Subject: RE: And they passed into history

Criticism? No way. I got started as a member of your fan club by the funny stuff you wrote for the After Battery. I still love all those stories but this makes them shrink into insignificance. This is what we're supposed to remember not just on July 4th, but on Memorial Day, VJ Day, VE Day, Hell, every day we draw a free breath.
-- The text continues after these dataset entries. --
(** The handlers that write. *)

Lemma Replicate_ok `{MapRange} key value version expiresAt action pm r :
  pm_ok pm -> is_u64 version -> is_u64 (rp_lastServed r) ->
  is_u64 (rp_lastServed (Replicate key value version expiresAt action pm r).1) /\
  Forall (send_ok pm) (Replicate key value version expiresAt action pm r).2.
Proof.
  intros Hpm Hv Hr. unfold Replicate. cbn [fst snd]. destruct (UpdateLastServed_max version r) as [-> _].
  split; [unfold is_u64 in *; lia|]. apply Forall_fmap, Forall_forall. intros p [Ht Hin]%list_elem_of_filter.
  apply elem_of_GetAll in Hin; [|done]. split; [done|]. split; [|split; [done|]].
  - cbn. unfold expNano_of. destruct (IsZero expiresAt); [unfold is_i64; lia | apply i64_range].
  - intros Hd. cbn in Hd. unfold replication_target in Ht.
    by rewrite (bool_decide_eq_true_2 _ Hd), orb_true_r in Ht.
Qed.

Lemma stored_version_u64 s k ver c :
  store_ok s -> is_u64 ver -> view s !! k = Some c -> is_u64 (Z.max ver (Version c)).
Proof. intros Hs Hv Hc. pose proof (so_versions s Hs k c Hc). unfold is_u64 in *. lia. Qed.

Lemma handlePutKey_ok `{MapRange} n1 n2 n3 io key decoded api :
  api_ok api ->
  api_ok (handlePutKey n1 n2 n3 io key decoded api).1.2 /\
  Forall (send_ok (api_pm api)) (handlePutKey n1 n2 n3 io key decoded api).2.
Proof.
  intros Ha. unfold handlePutKey. case_decide; [done|]. destruct decoded as [req|]; [|done].
  pose proof (Store_Set_ok io (api_disk api) (api_store api) (ao_store _ Ha) n1 n2 key
    (bytes_of (put_Value req)) (put_ttl req) 0 is_u64_0) as Hok.
  pose proof (Store_Set_view io (api_disk api) (api_store api) (ao_store _ Ha) n1 n2 key
    (bytes_of (put_Value req)) (put_ttl req) 0 is_u64_0) as Hv. cbv zeta in Hv.
  destruct (pick_version_facts n2 (api_store api) 0 (ao_store _ Ha) is_u64_0) as (_ & Hu & _).
  destruct (Store_Set _ _ _ _ _ _ _ _ _) as [[d s] [v [err|]]]; cbn [fst snd] in Hok, Hv.
  - split; [|done]. destruct Ha. by split.
  - assert (is_u64 v) as Hvu.
    { destruct Hv as [_ ->]. destruct (view (api_store api) !! key) eqn:E; [|done].
      eapply stored_version_u64; [apply Ha|done|done]. }
    destruct (Replicate_ok key (bytes_of (put_Value req)) v
      (if 0 <? put_ttl req then time_Add n3 (put_ttl req) else time_zero) "SET" (api_pm api)
      (api_replicator api) (ao_pm _ Ha) Hvu (ao_served _ Ha)) as [H1 H2].
    destruct (Replicate _ _ _ _ _ _ _) as [r out]. split; [|done]. destruct Ha. by split.
Qed.

Lemma handleDeleteKey_ok `{MapRange} n io key api :
  api_ok api ->
  api_ok (handleDeleteKey n io key api).1.2 /\
  Forall (send_ok (api_pm api)) (handleDeleteKey n io key api).2.
Proof.
  intros Ha. unfold handleDeleteKey. case_decide; [done|].
  pose proof (Store_Delete_ok io (api_disk api) (api_store api) (ao_store _ Ha) n key 0 is_u64_0) as Hok.
  pose proof (Store_Delete_view io (api_disk api) (api_store api) (ao_store _ Ha) n key 0 is_u64_0) as Hv.
  cbv zeta in Hv. destruct (pick_version_facts n (api_store api) 0 (ao_store _ Ha) is_u64_0) as (_ & Hu & _).
  destruct (Store_Delete _ _ _ _ _ _) as [[d s] [[v b] [err|]]]; cbn [fst snd] in Hok, Hv.
  - split; [|done]. destruct Ha. by split.
  - assert (is_u64 v) as Hvu.
    { destruct Hv as [_ Hv]. destruct (view (api_store api) !! key) eqn:E; injection Hv as -> _; [|done].
      eapply stored_version_u64; [apply Ha|done|done]. }
    destruct (Replicate_ok key [] v time_zero "DELETE" (api_pm api) (api_replicator api)
      (ao_pm _ Ha) Hvu (ao_served _ Ha)) as [H1 H2].
    destruct (Replicate _ _ _ _ _ _ _) as [r out]. split; [|done]. destruct Ha. by split.
Qed.

Lemma handleInternalReplicate_ok n1 n2 n3 io decoded api :
  (forall req, decoded = Some req -> is_u64 (req_Version req)) -> api_ok api ->
  api_ok (handleInternalReplicate n1 n2 n3 io decoded api).2.
Proof.
  intros Hd Ha. unfold handleInternalReplicate. destruct decoded as [req|]; [|done].
  specialize (Hd req eq_refl). pose proof (ao_store _ Ha) as Hs.
  assert (forall d s, store_ok s -> api_ok (with_store api d s)) as Hw
    by (intros; destruct Ha; by split).
  case_decide; [|case_decide].
  - match goal with |- context [Store_Set n2 n3 io ?d ?s ?k ?v ?ttl ?ver] =>
      pose proof (Store_Set_ok io d s Hs n2 n3 k v ttl ver Hd) as Hok;
      destruct (Store_Set n2 n3 io d s k v ttl ver) as [[d' s'] [? [|]]] end; by apply Hw.
  - match goal with |- context [Store_Delete n3 io ?d ?s ?k ?ver] =>
      pose proof (Store_Delete_ok io d s Hs n3 k ver Hd) as Hok;
      destruct (Store_Delete n3 io d s k ver) as [[d' s'] [[? ?] [|]]] end; by apply Hw.
  - by apply Hw.
Qed.

Section Requests.
Context `{Texts} `{MapRange} (FileServer : string -> string -> string -> answer) (dir : string).

Lemma call_ok env h key path req api an api' out :
  api_ok api -> call FileServer dir env h key path req api = Some (an, api', out) ->
  api_ok api' /\ Forall (send_ok (api_pm api)) out.
Proof.
  intros Ha. unfold call. destruct h.
  - unfold handleGetKey. case_decide; [by intros [= _ <- <-]|].
    pose proof (Store_Get_ok (e_now env 1%nat) (e_now env 2%nat) (api_store api) key (ao_store _ Ha)) as Hg.
    destruct (Store_Get _ _ _ _) as [[[v ver] []] s]; cbn; intros [= _ <- <-]; (split; [|done]);
      destruct Ha; by split.
  - pose proof (handlePutKey_ok (e_now env 1%nat) (e_now env 2%nat) (e_now env 3%nat) (e_io env) key
      (decode_PutRequest (r_body req)) api Ha) as Hp.
    destruct (handlePutKey _ _ _ _ _ _ _) as [[r a] o]. by intros [= _ <- <-].
  - pose proof (handleDeleteKey_ok (e_now env 1%nat) (e_io env) key api Ha) as Hp.
    destruct (handleDeleteKey _ _ _ _) as [[r a] o]. by intros [= _ <- <-].
  - destruct (handleListKeys _ _ _); [|done]. by intros [= _ <- <-].
  - by intros [= _ <- <-].
  - by intros [= _ <- <-].
  - by intros [= _ <- <-].
  - by intros [= _ <- <-].
  - unfold handleInternalPing. intros [= _ <- <-]. split; [|done]. destruct Ha. split; try done.
    cbn. case_decide; [by apply AddOrUpdate_ok | done].
  - pose proof (handleInternalReplicate_ok (e_now env 1%nat) (e_now env 2%nat) (e_now env 3%nat)
      (e_io env) (decode_ReplicateRequest (r_body req)) api) as Hp.
    destruct (handleInternalReplicate _ _ _ _ _ _) as [r a]. intros [= _ <- <-]. split; [|done].
    apply Hp; [|done]. intros rq E. by destruct (decode_ReplicateRequest_types _ _ E).
  - by intros [= _ <- <-].
  - destruct (StripPrefix _ _ _); by intros [= _ <- <-].
Qed.

Lemma mux_ok env path req api an api' out :
  api_ok api -> mux FileServer dir env path req api = Some (an, api', out) ->
  api_ok api' /\ Forall (send_ok (api_pm api)) out.
Proof.
  intros Ha. unfold mux. destruct (findHandler _ _ _ _ _); try (by intros [= _ <- <-]).
  by apply call_ok.
Qed.

Lemma requests_keep_types env req api :
  api_ok api ->
  let '(resp, api', out) := Serve FileServer dir env req api in
  api_ok api' /\ Forall (send_ok (api_pm api)) out.
Proof.
  intros Ha. unfold Serve. destruct (unescape false (r_rawPath req)) as [path|]; [|done].
  unfold NewHandler. destruct (mux FileServer dir env path req api) as [[[an api1] out]|] eqn:E.
  - destruct (mux_ok _ _ _ _ _ _ _ Ha E) as [H1 H2]. split; [by apply record_ok | done].
  - split; [by apply record_ok | done].
Qed.

(** C11: the types are preserved.  Whatever requests arrive, one after the
    other (any methods, paths, queries and bodies, any clock readings and any
    outcomes of the log), the state of the node keeps its types: the store its
    invariant, the membership table its keys, all counters and versions their
    64 bits, every histogram its ten buckets; and what is sent to peers has a
    64-bit version and expiry. *)
Theorem requests_preserve_types reqs : forall api,
  api_ok api ->
  let '(api', out) := fold_left (fun st er =>
      let '(_, api', out) := Serve FileServer dir er.1 er.2 st.1 in (api', st.2 ++ out)) reqs (api, []) in
  api_ok api' /\
  Forall (fun x => is_u64 (req_Version x.2) /\ is_i64 (req_ExpiresAt x.2)) out.
Proof.
  assert (forall reqs st, api_ok st.1 ->
    Forall (fun x : Peer * ReplicateRequest => is_u64 (req_Version x.2) /\ is_i64 (req_ExpiresAt x.2)) st.2 ->
    let st' := fold_left (fun st er =>
      let '(_, api', out) := Serve FileServer dir er.1 er.2 st.1 in (api', st.2 ++ out)) reqs st in
    api_ok st'.1 /\
    Forall (fun x : Peer * ReplicateRequest => is_u64 (req_Version x.2) /\ is_i64 (req_ExpiresAt x.2)) st'.2) as Hgo.
  { clear. induction reqs as [|[env req] reqs IH]; intros [api out] Ha Hout; [done|]. cbn [fold_left fst snd].
    pose proof (requests_keep_types env req api Ha) as Ht.
    destruct (Serve FileServer dir env req api) as [[r api'] out']. destruct Ht as [H1 H2].
    apply IH; cbn; [done|]. apply Forall_app_2; [done|].
    eapply Forall_impl; [exact H2|]. intros x (Hu & Hi & _). by split. }
  intros api Ha. specialize (Hgo reqs (api, []) Ha ltac:(constructor)). cbv zeta in Hgo.
  destruct (fold_left _ _ _). exact Hgo.
Qed.

(** ** Every request is counted *)

(** The counter of a request and its answer. *)
Definition counted_as (req : Request) (path : string) (an : answer) : requestKey :=
  mkRequestKey (r_method req) path (StatusText (rs_status (an_response an))).

(** The handlers leave the collector alone. *)
Lemma mux_metrics env path req api an api' out :
  mux FileServer dir env path req api = Some (an, api', out) -> api_metrics api' = api_metrics api.
Proof.
  unfold mux. destruct (findHandler _ _ _ _ _) as [| | |h w]; try (by intros [= _ <- _]).
  unfold call, handleGetKey, handlePutKey, handleDeleteKey, handleInternalPing, handleInternalReplicate.
  destruct h; intros E; try (destruct (handleListKeys _ _ _); [|done]); cbn in E;
    repeat (case_match; simplify_eq/=; try done); by simplify_eq/=.
Qed.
Personally, I like the misty feeling I get when I read these kind of stories.

Thanks DEX.
John396
Posted 2007-07-05 11:07 PM (#5088 - in reply to #5083)
Old Salt

Posts: 403

Location: Sacramento/Twain Harte
Subject: RE: And they passed into history

Good rambling, any criticisem would be brought on by you.
Donald L. Johnson
Posted 2007-07-06 12:45 AM (#5093 - in reply to #5083)


Great Sage of the Sea

Posts: 602

Location: Visalia, Ca.
Subject: RE: And they passed into history



Well said, Shipmate.
Smiley
Posted 2007-07-06 5:08 AM (#5098 - in reply to #5093)
Great Sage of the Sea

Posts: 811

Location: NW Connecticut
Subject: RE: And they passed into history

Well said.. There is a movie.. actually a series called 'Band of Brothers' that is about an Airborne outfit in WW2..
Highly recommended if you haven't seen it yet.
Jim M.
Posted 2007-07-06 6:54 AM (#5099 - in reply to #5098)


Great Sage of the Sea

Posts: 877

Subject: RE: And they passed into history

Smiley - 2007-07-06 5:08 AM

Well said.. There is a movie.. actually a series called 'Band of Brothers' that is about an Airborne outfit in WW2..
Highly recommended if you haven't seen it yet.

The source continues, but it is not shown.